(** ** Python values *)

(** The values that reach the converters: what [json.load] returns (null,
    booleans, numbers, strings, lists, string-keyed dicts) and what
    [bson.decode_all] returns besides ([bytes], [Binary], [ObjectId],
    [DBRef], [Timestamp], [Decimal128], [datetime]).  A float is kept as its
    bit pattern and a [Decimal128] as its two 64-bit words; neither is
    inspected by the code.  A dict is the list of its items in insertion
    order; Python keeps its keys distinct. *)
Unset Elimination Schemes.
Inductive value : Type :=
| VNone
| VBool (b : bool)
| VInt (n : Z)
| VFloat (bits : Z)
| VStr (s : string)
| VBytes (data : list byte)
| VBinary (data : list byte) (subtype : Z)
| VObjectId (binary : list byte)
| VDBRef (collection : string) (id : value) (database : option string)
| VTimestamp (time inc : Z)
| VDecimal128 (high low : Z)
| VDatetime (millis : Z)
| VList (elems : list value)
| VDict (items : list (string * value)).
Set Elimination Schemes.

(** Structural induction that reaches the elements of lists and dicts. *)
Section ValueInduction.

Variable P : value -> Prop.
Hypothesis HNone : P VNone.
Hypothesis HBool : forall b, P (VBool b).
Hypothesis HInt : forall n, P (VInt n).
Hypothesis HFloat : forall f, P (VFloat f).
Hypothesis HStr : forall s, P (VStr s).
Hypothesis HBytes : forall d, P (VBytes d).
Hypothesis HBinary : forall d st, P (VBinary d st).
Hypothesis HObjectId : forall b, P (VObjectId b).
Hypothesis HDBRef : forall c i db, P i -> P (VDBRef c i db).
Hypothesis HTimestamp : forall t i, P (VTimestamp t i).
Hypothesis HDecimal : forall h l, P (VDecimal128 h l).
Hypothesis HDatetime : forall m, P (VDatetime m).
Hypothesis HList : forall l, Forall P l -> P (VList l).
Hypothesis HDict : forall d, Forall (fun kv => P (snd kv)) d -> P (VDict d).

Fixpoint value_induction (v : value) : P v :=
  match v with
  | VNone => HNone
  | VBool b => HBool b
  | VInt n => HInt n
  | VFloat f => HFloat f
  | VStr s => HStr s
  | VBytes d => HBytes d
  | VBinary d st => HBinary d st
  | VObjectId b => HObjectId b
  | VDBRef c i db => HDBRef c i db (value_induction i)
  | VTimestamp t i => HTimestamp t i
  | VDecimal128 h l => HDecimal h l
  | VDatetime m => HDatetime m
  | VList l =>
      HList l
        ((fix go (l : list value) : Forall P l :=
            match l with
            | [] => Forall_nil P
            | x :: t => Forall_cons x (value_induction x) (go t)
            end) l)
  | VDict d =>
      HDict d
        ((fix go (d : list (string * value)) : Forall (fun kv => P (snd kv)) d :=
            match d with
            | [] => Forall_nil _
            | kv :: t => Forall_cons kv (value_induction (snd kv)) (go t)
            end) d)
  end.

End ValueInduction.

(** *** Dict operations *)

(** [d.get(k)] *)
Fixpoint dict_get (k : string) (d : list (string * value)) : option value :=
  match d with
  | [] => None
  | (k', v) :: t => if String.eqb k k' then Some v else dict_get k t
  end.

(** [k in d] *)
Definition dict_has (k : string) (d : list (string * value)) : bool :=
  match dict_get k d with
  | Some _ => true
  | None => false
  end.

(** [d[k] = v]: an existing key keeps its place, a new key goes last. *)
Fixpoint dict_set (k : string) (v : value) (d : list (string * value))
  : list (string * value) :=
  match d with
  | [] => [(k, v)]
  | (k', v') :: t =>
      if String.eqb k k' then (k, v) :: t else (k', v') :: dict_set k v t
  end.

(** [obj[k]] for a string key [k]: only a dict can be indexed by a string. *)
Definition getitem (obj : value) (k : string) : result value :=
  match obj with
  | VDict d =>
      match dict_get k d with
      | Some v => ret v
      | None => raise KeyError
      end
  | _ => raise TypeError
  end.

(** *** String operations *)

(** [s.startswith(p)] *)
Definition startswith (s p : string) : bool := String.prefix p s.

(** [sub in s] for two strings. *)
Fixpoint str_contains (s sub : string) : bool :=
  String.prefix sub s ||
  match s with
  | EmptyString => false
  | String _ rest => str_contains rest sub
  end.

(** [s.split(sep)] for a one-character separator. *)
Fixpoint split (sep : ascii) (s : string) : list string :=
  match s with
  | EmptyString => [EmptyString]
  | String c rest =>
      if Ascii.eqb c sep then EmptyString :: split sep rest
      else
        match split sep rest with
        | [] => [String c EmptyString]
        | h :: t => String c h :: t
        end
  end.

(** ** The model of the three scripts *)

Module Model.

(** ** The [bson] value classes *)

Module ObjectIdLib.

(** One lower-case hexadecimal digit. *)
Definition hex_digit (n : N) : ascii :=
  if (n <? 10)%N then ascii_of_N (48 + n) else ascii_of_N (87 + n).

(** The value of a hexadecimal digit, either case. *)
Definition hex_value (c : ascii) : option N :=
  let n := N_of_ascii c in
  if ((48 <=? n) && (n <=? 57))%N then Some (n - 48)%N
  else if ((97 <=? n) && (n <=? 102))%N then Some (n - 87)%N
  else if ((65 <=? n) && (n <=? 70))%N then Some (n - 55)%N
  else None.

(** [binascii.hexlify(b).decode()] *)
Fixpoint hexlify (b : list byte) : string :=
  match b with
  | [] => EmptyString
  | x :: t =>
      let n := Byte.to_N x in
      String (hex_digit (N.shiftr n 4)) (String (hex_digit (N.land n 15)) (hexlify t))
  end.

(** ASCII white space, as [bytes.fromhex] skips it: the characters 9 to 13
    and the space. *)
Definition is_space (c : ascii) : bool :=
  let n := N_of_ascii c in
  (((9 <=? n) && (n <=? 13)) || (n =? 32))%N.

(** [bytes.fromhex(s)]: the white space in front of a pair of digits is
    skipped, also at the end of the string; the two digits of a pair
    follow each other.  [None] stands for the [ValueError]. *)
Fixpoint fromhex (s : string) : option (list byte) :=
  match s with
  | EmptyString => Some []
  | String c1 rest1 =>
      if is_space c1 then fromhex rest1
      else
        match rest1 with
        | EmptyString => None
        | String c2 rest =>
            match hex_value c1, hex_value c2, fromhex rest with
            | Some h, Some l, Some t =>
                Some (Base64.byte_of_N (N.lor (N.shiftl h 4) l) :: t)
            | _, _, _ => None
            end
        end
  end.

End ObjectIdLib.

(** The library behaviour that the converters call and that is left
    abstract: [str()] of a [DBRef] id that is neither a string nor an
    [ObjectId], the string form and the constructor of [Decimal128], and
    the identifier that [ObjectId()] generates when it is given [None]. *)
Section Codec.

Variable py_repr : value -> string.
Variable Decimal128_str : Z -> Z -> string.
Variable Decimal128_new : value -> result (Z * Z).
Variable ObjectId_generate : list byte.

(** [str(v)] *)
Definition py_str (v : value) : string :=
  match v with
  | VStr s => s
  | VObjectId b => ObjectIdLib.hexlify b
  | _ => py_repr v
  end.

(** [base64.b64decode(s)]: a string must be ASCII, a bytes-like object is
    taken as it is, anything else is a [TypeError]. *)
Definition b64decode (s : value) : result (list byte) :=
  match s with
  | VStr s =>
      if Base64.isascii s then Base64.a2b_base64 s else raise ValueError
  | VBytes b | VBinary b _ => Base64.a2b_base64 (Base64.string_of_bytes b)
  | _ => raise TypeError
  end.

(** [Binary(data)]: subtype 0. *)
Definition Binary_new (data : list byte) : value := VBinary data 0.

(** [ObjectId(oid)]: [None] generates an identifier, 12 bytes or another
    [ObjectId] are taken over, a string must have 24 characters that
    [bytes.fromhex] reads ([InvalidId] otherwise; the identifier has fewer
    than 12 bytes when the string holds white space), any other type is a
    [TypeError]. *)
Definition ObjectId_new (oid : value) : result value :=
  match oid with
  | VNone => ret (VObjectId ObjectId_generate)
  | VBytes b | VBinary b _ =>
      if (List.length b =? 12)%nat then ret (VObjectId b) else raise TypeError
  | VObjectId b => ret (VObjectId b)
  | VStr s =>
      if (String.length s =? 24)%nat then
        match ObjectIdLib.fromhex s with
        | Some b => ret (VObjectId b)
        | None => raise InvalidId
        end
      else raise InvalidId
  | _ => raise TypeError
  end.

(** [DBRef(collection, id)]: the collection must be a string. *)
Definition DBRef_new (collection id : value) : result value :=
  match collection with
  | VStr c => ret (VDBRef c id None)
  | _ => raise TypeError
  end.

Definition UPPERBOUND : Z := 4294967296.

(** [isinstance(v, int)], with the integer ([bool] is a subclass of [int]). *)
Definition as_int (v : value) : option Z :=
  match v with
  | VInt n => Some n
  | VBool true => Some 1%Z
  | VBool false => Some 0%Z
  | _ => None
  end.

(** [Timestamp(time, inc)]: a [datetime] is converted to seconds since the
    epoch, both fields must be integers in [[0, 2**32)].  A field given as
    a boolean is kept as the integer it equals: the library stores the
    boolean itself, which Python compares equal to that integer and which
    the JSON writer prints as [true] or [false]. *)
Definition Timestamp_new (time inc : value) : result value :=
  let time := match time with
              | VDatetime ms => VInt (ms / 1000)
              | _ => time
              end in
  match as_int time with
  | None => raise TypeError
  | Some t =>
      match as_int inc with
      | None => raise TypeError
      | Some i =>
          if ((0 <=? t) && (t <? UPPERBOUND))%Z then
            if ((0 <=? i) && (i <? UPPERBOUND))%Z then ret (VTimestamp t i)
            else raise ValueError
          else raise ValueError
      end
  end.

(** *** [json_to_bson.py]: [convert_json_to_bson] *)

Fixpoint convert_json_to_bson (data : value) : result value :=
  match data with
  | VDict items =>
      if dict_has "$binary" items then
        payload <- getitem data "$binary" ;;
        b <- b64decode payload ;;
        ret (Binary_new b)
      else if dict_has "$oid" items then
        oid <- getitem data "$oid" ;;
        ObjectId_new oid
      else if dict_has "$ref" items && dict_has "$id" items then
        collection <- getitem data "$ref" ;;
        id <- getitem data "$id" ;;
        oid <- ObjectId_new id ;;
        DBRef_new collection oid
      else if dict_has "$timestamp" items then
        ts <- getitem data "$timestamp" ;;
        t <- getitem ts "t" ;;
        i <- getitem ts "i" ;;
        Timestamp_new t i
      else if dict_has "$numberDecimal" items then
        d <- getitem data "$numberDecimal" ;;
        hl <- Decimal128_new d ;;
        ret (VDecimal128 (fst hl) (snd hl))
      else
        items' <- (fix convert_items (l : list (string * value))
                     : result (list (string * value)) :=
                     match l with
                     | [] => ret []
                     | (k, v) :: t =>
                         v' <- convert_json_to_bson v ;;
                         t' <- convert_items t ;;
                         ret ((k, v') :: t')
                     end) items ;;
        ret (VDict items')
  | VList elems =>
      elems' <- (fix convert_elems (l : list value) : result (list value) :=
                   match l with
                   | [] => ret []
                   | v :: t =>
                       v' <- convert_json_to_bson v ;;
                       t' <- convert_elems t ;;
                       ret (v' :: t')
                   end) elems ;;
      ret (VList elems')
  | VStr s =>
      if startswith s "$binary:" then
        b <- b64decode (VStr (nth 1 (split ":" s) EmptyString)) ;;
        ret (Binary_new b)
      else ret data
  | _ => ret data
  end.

───

Work order:
Take the listing above and repeat exactly the lines from the one containing "VStr (s : string)" through the one containing "(high low : Z)", both included.

Output of the exercise:
| VStr (s : string)
| VBytes (data : list byte)
| VBinary (data : list byte) (subtype : Z)
| VObjectId (binary : list byte)
| VDBRef (collection : string) (id : value) (database : option string)
| VTimestamp (time inc : Z)
| VDecimal128 (high low : Z)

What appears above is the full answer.